Quatre Histoires d'amour très courtes

Note : Ces quatre nouvelles sont à mettre en parallèle avec quatre autre nouvelles (par Aylleté Fonnome) qu'elles ont inspirées.

PIQUE

Thringor, le plus puissant magicien du monde, tomba amoureux du jeune étudiant Loïc. Loïc vouait à Thringor une admiration sans borne, mais Thringor savait que ce serait briser à jamais l'esprit du garçon que de lui déclarer sa flamme : car Loïc avait construit toute sa vie autour de la figure parfaite de Thringor, modèle ultime de toute la vertu, magicien par excellence, au-delà des soucis humains ordinaires. Thringor savait qu'il était un vieillard repoussant tandis que Loïc était jeune et beau : Thringor eût échangé les sept Cercles pour cette jeunesse. Thringor savait encore qu'il pouvait prendre toute apparence physique ; mais il savait aussi que ce serait là mensonge, renoncement de tout ce pour quoi il avait combattu, et en quoi Loïc croyait. Thringor savait enfin qu'il pouvait séquestrer ce jeune homme et le soumettre à son pouvoir, et que nul n'oserait demander des comptes à un magicien qui faisait et défaisait les empereurs ; mais il savait aussi que celui qui avait sauvé le monde n'avait pas pour autant le droit de justifier ainsi de faire le mal.
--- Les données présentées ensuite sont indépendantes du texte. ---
Lemma state_data_abs v vals m1 m2 :
  presentable m1 -> presentable m2 -> abs_acct <$> m1 = abs_acct <$> m2 ->
  state_data v m1 vals = state_data v m2 vals.
Proof.
  intros Hp1 Hp2 He. unfold state_data, in_order. f_equal.
  rewrite (sorted_keys m1 m2) by (apply (f_equal dom) in He; by rewrite !dom_fmap_L in He).
  apply list_bind_ext; [|done]. intros k. apply (f_equal (fun m => m !! k)) in He. rewrite !lookup_fmap in He.
  destruct (m1 !! k) as [a1|] eqn:H1', (m2 !! k) as [a2|] eqn:H2'; try done. apply (inj Some) in He.
  destruct (Hp1 k a1 H1'), (Hp2 k a2 H2'). apply account_data_abs; first [done|congruence].
Qed.

(** What the copies and the stored accounts amount to. *)
Lemma merged_abs base L (s : sim) :
  settled base L s -> abs_acct <$> merged (fst s) (heap (snd s)) (dbView (db (snd s))) = L /\
  presentable (merged (fst s) (heap (snd s)) (dbView (db (snd s)))).
Proof.
  intros [[Hg Hq Hdb Hcp Hrest] Hdom]. destruct s as [ov s]. cbn [fst snd] in *.
  assert (Hlook : forall k, merged ov (heap s) (dbView (db s)) !! k =
    match ov !! k with Some l => heap s !! l | None => dbView (db s) !! k end).
  { intros k. unfold merged. rewrite lookup_union, lookup_omap. destruct (ov !! k) as [l|] eqn:Hk; cbn.
    - destruct (Hcp k l Hk) as (_ & a & -> & _). by destruct (accounts_view (db s) !! k).
    - by destruct (accounts_view (db s) !! k). }
  split.
  - apply map_eq. intros k. rewrite lookup_fmap, Hlook. destruct (ov !! k) as [l|] eqn:Hk.
    + destruct (Hcp k l Hk) as (_ & a & -> & _ & _ & Ha). cbn.
      assert (Hin : k ∈ dom L) by (apply Hdom; by apply elem_of_dom_2 in Hk).
      apply elem_of_dom in Hin as [x Hx]. rewrite Ha. unfold entry. by rewrite Hx.
    + rewrite (Hrest k Hk). unfold abs. by rewrite lookup_fmap, Hdb.
  - intros k a. rewrite Hlook. destruct (ov !! k) as [l|] eqn:Hk.
    + destruct (Hcp k l Hk) as (_ & b & -> & ? & ? & _). by intros [= <-].
    + intros Hk'. destruct (good_entry _ _ _ _ _ k a Hg Hk') as (? & ? & _). done.
Qed.
End Copies.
Thringor eût pleuré, mais il savait que ses larmes risquaient de blesser Loïc en le culpabilisant. Il se retint donc, posa la couronne de lauriers sur la tête du plus brillant étudiant de l'école de magie, et continua d'attendre patiemment la mort. Lui qui avait dédié sa vie à aider les autres, à combattre pour eux et pour les protéger, n'en éprouvait pas la moindre consolation.

CŒUR

David venait de finir d'écrire son roman La Larme du Destin, quand on frappa à sa porte. C'était Voleur de Feu, le héros de l'épopée, en quête de son démiurge. David avait créé Voleur de Feu à l'image de son idéal et de ses fantasmes, et il l'aimait plus qu'il pourrait jamais aimer un autre. David savait aussi que Voleur de Feu l'aimerait, lui, David, parce qu'il était ce créateur — comme Voleur de Feu avait aimé l'Elfe Avethas, le guerrier Wolur, et son propre frère l'Empereur Quentin II. Mais David savait que Voleur de Feu était un personnage de fiction.
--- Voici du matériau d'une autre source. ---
(* ===== verification/Keys.v ===== *)
(** * Keys and signatures (src/crypto)

    [signature.go], [public_key.go], [private_key.go] and [ethereum.go]: 65-byte
    recoverable signatures, public and private keys and the wallet formats.  The
    curve arithmetic is go-ethereum's: the class [Secp256k1] lists the functions
    the code calls and [Secp256k1Laws] what it relies on. *)

From S2P Require Import Prelude Uint256 Address Storage Hashes.
From stdpp Require Import base tactics numbers list gmap strings.
From Stdlib Require Import ZArith Lia Strings.Byte Strings.Ascii.
Open Scope Z_scope.
Open Scope list_scope.

(** The order of the curve. *)
Definition curveN : Z := 0xFFFFFFFFFFFFFFFFFFFFFFFFFFFFFFFEBAAEDCE6AF48A03BBFD25E8CD0364141.

Inductive key_err : Type :=
| InvalidLength (got : Z)
| InvalidRecoveryID (v : Z)
| NotPositive
| ExceedsOrder
| InvalidHex (e : address_err)
| InvalidPrefix (b : byte)
| DecompressFailed
| UnmarshalKeyFailed
| NilKey
| NilSignature
| HashLength (got : Z)
| RecoverFailed
| PublicKeyMismatch
| VerificationFailed
| SignFailed
| ParseKeyFailed
| KeyOutOfRange
| ChainIDZero
| ChainIDTooLarge
| RecoveredInvalid
| NotOnCurve
| TypedDataInvalid
| HashStructFailed.

(** ** Signatures *)

Record SignatureImpl : Type := MkSignature { sig_r : Z; sig_s : Z; sig_v : byte }.

Definition SignatureSize : nat := 65.

(** [FillBytes]: panics when the value does not fit. *)
Definition FillBytes {E} (n : nat) (x : Z) : outcome E (list byte) :=
  let raw := Bytes x in
  if (n <? length raw)%nat then Panic else Ok (replicate (n - length raw) x00 ++ raw).

Definition recovery_ids : list byte := [x00; x01; x1b; x1c].

Definition NewSignatureFromBytes (sigBytes : list byte) : outcome key_err SignatureImpl :=
  if negb (length sigBytes =? SignatureSize)%nat then Err (InvalidLength (Z.of_nat (length sigBytes)))
  else
    let r := SetBytes (take 32 sigBytes) in
    let s := SetBytes (take 32 (drop 32 sigBytes)) in
    let v := default x00 (sigBytes !! 64%nat) in
    if negb (bool_decide (v ∈ recovery_ids)) then Err (InvalidRecoveryID (Z_of_byte v))
    else if (r <=? 0) || (s <=? 0) then Err NotPositive
    else if (curveN <=? r) || (curveN <=? s) then Err ExceedsOrder
    else Ok (MkSignature r s v).
Definition SignatureFromBytes := NewSignatureFromBytes.

Definition NewSignature (sigBytes : list byte) : option SignatureImpl :=
  if negb (length sigBytes =? SignatureSize)%nat then None
  else match NewSignatureFromBytes sigBytes with Ok sig => Some sig | _ => None end.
L'auteur se tourna donc vers sa créature, lui sourit, lui dit simplement, « merci, mon garçon » et ferma le livre — alors Voleur de Feu disparut. David soupira.

CARREAU

Enfin, Garath ut Sarma donna le coup fatal à son adversaire. Lui-même était mortellement blessé, mais cela n'importait pas : Garath vengeait son père, son grand-père et tous ses ancêtres en tuant le dernier descendant du clan des Isihroï. Toute sa vie, Garath l'avait consacrée à cette vengeance. Dans quelques instants, Arfrid ut Isihroï mourrait, et Garath avec lui, et la querelle était enfin vidée.
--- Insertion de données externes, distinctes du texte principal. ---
(* ===== verification/Blocks.v ===== *)
(** * Blocks (src/core/block)

    Creating, hashing, signing and checking blocks: [hash.go], [utils.go],
    [creator.go] and [validator.go].  The size of a block's JSON form, which
    [encoding/json] derives by reflection, is an argument. *)

From S2P Require Import Prelude SafeMath Uint256 Address Storage AccountManager Hashes Keys StateRoot Wire.
From stdpp Require Import base tactics numbers list gmap strings.
From Stdlib Require Import ZArith Lia Strings.Byte Strings.Ascii.
Open Scope Z_scope.
Open Scope list_scope.

Definition MaxTransactionsPerBlock : Z := 1000.
Definition MaxBlockSize : Z := 2 * 1024 * 1024.

Inductive block_err : Type :=
| NilBlock
| NilHeader
| EmptyBlockHash
| EmptyValidator
| NegativeIndex (index : Z)
| TimestampNotPositive (t : Z)
| NegativeGas (gas : Z)
| GasLimitNotPositive (limit : Z)
| GasAboveLimit (used limit : Z)
| EmptyTxRoot
| GenesisIndex (index : Z)
| GenesisPrevHash
| WrongIndex (expected got : Z)
| WrongPrevHash (expected got : string)
| TimestampNotLater
| TooFarInFuture
| TooFarInPast
| IncrementTooLarge (diff : Z)
| DriftTooLarge (diff : Z)
| EmptySender (i : Z)
| WrongShard (id : string)
| EmptyTxHash (id : string)
| EmptyTxId (i : Z)
| GasOverflow (i : Z)
| GasMismatch (header calculated : Z)
| GasAboveMaximum (gas : Z)
| FeesInvalid (e : u256_err)
| BlockHashMismatch (expected got : string)
| TxRootMismatch (expected got : string)
| BlockSignature (e : key_err)
| WrongHeight (expected got : Z)
| TooManyTransactions (n : Z)
| BlockTooLarge (n : Z)
| NilPrivateKey.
Garath tomba à terre aux côtés de son ennemi, et se rendit alors compte de son profond amour pour celui qui avait donné son sens à son existence. Arfrid ouvrit les bras, Garath l'étreignit, leurs bouches se rencontrèrent et ils moururent l'un contre l'autre et en s'embrassant.

TRÈFLE

Loïc, modeste étudiant de l'école de magie de Neshpont, certes le meilleur d'entre eux, n'osait avouer la passion qu'il éprouvait pour le plus grand de tous les magiciens, le grand Thringor en personne. Ce n'était pas seulement l'admiration de l'apprenti pour le maître mille fois accompli — c'était une attirance charnelle que Loïc éprouvait pour ce visage ridé mais ferme, ce corps usé mais encore vigoureux, ce regard si puissant. Mais la honte était immense que Loïc éprouvait, à désirer celui qu'il aurait dû vénérer.

Le jour où il reçut, de la main même de cet être aimé, la consécration de sa réussite académique, Loïc prit la décision de s'engager comme magicien auxiliaire, aux côtés de l'armée du nord, pour combattre l'ennemi noir, et sans doute y trouver la mort. La paix. Dédier sa vie à aider les autres, à combattre pour eux et pour les protéger, voilà ce qu'il lui fallait faire.